* DATA LISTING
————————
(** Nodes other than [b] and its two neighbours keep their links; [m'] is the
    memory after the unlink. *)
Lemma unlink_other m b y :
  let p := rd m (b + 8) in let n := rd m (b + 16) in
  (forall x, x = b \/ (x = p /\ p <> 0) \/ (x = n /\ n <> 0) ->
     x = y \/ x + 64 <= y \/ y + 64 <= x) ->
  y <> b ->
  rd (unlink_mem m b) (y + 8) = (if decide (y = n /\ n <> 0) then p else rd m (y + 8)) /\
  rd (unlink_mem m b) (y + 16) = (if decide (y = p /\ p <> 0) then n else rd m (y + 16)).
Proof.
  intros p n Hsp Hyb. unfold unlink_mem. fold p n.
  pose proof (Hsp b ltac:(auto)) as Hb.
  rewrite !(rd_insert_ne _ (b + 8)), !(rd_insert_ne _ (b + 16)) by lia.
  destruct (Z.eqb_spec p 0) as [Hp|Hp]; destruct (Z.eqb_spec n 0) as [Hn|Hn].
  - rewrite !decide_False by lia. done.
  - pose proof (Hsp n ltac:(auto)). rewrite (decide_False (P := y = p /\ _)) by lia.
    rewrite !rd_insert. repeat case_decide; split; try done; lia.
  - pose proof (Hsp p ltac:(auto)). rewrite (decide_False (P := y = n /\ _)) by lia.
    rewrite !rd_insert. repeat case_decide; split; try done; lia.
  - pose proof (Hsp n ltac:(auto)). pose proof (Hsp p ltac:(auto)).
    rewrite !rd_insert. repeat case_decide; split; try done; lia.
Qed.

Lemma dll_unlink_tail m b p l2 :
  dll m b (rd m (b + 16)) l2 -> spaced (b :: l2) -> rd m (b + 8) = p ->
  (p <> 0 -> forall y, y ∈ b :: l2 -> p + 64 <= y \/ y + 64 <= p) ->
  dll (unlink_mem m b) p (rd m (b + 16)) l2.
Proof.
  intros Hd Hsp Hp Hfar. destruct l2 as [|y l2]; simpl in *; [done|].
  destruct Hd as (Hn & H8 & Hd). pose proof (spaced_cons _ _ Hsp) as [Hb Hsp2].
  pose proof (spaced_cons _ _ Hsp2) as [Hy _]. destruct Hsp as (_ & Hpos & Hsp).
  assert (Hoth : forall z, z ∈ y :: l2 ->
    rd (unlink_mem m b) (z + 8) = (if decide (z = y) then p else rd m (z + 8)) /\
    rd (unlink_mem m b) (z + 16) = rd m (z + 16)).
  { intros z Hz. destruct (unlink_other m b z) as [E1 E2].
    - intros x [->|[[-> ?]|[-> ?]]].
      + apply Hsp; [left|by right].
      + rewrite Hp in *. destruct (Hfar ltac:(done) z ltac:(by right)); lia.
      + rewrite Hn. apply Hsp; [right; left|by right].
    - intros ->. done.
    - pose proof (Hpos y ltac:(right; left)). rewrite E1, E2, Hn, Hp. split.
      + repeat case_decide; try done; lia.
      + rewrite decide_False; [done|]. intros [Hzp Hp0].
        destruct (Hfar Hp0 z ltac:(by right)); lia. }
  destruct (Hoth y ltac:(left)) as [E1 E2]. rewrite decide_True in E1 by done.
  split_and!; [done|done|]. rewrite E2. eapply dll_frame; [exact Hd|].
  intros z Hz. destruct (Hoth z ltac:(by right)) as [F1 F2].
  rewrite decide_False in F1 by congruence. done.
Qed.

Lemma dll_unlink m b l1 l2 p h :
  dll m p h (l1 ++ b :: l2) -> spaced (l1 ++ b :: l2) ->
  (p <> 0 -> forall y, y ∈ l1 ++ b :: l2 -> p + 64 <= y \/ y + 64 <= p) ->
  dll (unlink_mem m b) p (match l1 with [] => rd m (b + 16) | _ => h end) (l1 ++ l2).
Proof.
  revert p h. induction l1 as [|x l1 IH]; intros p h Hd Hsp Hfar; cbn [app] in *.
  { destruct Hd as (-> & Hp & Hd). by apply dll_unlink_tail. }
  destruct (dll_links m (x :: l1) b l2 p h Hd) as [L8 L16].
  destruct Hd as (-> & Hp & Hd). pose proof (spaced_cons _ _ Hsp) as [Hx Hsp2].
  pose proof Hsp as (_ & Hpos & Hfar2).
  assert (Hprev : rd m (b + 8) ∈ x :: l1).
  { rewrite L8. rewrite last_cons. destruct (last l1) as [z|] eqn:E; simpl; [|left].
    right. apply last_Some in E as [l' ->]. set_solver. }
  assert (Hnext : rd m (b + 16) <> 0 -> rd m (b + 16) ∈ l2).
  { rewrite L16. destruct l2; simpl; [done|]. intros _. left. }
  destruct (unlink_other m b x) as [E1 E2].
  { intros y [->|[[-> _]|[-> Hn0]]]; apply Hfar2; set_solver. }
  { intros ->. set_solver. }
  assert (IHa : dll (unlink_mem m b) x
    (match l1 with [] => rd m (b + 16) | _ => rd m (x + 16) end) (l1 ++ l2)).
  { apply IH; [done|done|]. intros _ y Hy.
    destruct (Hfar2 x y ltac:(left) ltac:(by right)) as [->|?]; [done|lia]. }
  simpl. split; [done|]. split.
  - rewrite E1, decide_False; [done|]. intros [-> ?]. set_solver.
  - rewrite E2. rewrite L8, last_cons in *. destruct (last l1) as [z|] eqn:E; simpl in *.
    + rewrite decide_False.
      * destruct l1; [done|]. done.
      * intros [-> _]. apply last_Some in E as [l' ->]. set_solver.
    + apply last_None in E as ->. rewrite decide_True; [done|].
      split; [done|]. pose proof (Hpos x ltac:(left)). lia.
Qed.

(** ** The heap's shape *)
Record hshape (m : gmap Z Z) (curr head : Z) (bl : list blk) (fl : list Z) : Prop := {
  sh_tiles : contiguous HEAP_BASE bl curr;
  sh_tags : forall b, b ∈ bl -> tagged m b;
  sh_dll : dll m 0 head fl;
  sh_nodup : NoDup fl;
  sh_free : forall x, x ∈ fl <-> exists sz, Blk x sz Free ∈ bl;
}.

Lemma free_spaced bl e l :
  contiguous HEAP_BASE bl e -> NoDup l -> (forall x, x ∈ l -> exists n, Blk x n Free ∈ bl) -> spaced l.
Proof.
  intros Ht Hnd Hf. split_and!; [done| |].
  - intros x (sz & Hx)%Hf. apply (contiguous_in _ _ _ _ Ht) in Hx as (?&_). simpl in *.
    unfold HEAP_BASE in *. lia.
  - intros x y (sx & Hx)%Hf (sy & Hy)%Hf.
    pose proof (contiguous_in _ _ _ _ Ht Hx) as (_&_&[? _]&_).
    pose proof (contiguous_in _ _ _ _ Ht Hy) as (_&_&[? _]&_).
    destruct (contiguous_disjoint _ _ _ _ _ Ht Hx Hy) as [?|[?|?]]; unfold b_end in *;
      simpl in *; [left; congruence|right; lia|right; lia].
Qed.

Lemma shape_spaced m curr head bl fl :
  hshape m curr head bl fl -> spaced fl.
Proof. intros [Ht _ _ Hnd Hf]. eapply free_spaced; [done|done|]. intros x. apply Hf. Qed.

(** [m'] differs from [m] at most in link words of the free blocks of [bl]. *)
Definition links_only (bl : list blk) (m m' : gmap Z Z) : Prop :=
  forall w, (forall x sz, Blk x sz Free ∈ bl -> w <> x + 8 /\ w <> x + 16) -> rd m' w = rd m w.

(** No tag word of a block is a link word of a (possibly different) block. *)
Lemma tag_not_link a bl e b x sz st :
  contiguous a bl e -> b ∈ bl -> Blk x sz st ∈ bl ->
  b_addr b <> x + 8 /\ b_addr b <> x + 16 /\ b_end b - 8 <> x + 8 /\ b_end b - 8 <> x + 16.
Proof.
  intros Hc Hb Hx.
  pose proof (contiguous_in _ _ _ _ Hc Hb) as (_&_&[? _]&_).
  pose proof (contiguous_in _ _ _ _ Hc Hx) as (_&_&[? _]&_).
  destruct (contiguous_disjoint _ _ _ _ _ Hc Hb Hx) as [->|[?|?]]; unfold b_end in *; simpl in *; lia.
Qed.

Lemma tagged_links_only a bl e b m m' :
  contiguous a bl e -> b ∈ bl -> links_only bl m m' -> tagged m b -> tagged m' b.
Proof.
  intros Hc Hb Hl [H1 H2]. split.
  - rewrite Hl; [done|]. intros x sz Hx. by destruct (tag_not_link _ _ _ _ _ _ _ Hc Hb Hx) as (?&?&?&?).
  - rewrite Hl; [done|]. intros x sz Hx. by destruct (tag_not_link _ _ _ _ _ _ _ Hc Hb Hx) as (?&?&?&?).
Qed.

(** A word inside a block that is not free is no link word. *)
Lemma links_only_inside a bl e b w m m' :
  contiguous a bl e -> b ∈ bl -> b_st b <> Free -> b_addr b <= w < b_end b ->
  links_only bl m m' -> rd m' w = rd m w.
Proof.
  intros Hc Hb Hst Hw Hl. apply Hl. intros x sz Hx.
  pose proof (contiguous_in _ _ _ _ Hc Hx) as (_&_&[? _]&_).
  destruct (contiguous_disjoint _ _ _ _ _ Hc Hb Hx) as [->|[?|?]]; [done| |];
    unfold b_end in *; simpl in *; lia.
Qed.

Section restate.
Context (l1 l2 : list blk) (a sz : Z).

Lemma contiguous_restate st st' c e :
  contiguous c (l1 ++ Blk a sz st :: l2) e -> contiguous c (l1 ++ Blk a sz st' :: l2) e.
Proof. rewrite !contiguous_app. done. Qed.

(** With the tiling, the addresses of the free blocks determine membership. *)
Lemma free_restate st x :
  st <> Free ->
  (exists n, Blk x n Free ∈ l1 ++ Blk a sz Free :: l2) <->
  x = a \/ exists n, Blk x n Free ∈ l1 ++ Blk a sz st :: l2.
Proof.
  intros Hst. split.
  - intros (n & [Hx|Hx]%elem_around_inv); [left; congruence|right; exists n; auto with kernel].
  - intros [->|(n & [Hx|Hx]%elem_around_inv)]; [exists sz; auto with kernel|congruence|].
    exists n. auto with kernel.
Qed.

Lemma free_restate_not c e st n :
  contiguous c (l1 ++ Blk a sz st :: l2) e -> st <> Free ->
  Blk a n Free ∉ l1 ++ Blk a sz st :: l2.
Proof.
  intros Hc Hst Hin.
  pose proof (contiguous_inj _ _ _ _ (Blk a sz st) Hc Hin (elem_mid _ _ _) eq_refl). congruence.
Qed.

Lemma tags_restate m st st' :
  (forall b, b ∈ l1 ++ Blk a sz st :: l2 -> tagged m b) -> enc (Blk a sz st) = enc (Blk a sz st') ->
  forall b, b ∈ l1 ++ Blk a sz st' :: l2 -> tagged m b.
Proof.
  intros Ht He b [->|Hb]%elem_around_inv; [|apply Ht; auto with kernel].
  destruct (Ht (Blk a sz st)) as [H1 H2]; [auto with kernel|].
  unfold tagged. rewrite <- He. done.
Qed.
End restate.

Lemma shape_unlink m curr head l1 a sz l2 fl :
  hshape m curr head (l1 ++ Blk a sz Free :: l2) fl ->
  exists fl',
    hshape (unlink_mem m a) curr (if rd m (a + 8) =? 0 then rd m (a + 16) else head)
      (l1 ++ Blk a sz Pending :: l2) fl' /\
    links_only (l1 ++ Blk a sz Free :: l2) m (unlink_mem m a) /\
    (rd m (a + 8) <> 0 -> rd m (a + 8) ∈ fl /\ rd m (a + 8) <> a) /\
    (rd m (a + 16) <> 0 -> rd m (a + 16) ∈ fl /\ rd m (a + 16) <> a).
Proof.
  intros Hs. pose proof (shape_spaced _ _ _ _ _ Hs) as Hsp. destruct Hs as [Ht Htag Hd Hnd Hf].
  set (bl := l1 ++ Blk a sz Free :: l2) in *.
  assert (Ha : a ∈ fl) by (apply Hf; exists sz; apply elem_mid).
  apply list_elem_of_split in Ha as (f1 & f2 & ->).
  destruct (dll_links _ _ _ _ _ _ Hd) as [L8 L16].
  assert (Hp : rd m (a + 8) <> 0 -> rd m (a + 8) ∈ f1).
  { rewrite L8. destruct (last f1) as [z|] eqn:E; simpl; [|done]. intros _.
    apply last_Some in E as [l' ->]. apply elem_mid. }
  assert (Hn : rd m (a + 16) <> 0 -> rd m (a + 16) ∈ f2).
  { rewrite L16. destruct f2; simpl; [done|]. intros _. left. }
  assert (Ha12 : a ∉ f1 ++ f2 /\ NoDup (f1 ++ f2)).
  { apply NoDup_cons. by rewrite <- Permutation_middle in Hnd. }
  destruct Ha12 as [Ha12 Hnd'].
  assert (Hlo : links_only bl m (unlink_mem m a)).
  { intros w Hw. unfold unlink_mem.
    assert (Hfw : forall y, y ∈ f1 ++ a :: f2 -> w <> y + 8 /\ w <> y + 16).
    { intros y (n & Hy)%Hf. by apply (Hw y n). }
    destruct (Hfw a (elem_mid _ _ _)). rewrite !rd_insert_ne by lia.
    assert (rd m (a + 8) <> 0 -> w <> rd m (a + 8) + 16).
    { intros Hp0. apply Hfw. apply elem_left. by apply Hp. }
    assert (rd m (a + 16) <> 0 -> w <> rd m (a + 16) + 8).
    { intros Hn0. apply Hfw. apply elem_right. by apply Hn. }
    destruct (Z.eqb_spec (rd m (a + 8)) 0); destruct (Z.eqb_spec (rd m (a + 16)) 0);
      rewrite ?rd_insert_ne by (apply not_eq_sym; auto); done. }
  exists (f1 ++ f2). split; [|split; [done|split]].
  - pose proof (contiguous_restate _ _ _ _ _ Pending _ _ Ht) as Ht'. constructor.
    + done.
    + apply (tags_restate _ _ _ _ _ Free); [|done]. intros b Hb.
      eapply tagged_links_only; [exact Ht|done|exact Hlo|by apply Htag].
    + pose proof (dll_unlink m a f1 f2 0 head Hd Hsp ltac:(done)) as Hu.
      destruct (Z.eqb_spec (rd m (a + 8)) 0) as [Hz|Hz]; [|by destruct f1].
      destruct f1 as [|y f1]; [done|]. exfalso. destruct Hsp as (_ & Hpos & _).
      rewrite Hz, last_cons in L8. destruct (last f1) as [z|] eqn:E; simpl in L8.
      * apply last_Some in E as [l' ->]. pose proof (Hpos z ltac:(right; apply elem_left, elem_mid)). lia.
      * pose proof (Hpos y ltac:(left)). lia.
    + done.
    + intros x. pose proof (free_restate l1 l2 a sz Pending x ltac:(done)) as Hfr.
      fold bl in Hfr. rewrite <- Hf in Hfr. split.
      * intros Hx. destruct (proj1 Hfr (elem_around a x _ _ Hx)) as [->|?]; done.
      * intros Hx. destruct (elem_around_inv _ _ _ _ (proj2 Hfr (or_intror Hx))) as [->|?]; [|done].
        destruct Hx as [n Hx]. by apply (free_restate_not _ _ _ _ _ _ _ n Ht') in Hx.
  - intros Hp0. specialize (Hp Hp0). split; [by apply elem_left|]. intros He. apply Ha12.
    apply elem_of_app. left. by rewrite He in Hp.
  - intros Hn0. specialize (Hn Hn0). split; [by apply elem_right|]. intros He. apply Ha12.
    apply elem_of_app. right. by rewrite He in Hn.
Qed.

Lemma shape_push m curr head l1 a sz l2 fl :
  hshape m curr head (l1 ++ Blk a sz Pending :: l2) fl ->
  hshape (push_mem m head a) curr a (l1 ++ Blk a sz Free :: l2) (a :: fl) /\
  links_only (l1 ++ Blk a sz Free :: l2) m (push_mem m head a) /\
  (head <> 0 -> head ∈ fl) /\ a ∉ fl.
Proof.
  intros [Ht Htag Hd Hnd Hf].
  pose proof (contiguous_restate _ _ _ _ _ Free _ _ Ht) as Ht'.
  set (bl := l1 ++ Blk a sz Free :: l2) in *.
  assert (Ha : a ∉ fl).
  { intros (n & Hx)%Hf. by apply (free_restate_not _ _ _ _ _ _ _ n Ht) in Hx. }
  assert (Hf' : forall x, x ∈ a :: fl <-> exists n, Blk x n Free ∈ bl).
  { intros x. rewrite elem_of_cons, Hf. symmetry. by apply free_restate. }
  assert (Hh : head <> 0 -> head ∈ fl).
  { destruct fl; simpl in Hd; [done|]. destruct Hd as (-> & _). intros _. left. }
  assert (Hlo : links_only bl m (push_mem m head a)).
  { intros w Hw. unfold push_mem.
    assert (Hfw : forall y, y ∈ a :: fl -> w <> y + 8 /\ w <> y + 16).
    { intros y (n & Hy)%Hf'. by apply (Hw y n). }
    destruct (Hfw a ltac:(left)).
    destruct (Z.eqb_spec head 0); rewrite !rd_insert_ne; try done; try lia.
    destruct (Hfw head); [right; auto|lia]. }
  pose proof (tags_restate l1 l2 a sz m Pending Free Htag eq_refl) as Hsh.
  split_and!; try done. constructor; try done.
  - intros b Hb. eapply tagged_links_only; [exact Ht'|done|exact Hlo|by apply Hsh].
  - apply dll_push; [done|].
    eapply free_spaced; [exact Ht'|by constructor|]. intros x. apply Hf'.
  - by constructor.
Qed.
————————
* PROBLEM DESCRIPTION
Set down the lines of the listing word for word, from its first line through the line containing "(forall x, x = b". Both of those lines belong in the answer, and no others do.

* SOLUTION TO THE PROBLEM
(** Nodes other than [b] and its two neighbours keep their links; [m'] is the
    memory after the unlink. *)
Lemma unlink_other m b y :
  let p := rd m (b + 8) in let n := rd m (b + 16) in
  (forall x, x = b \/ (x = p /\ p <> 0) \/ (x = n /\ n <> 0) ->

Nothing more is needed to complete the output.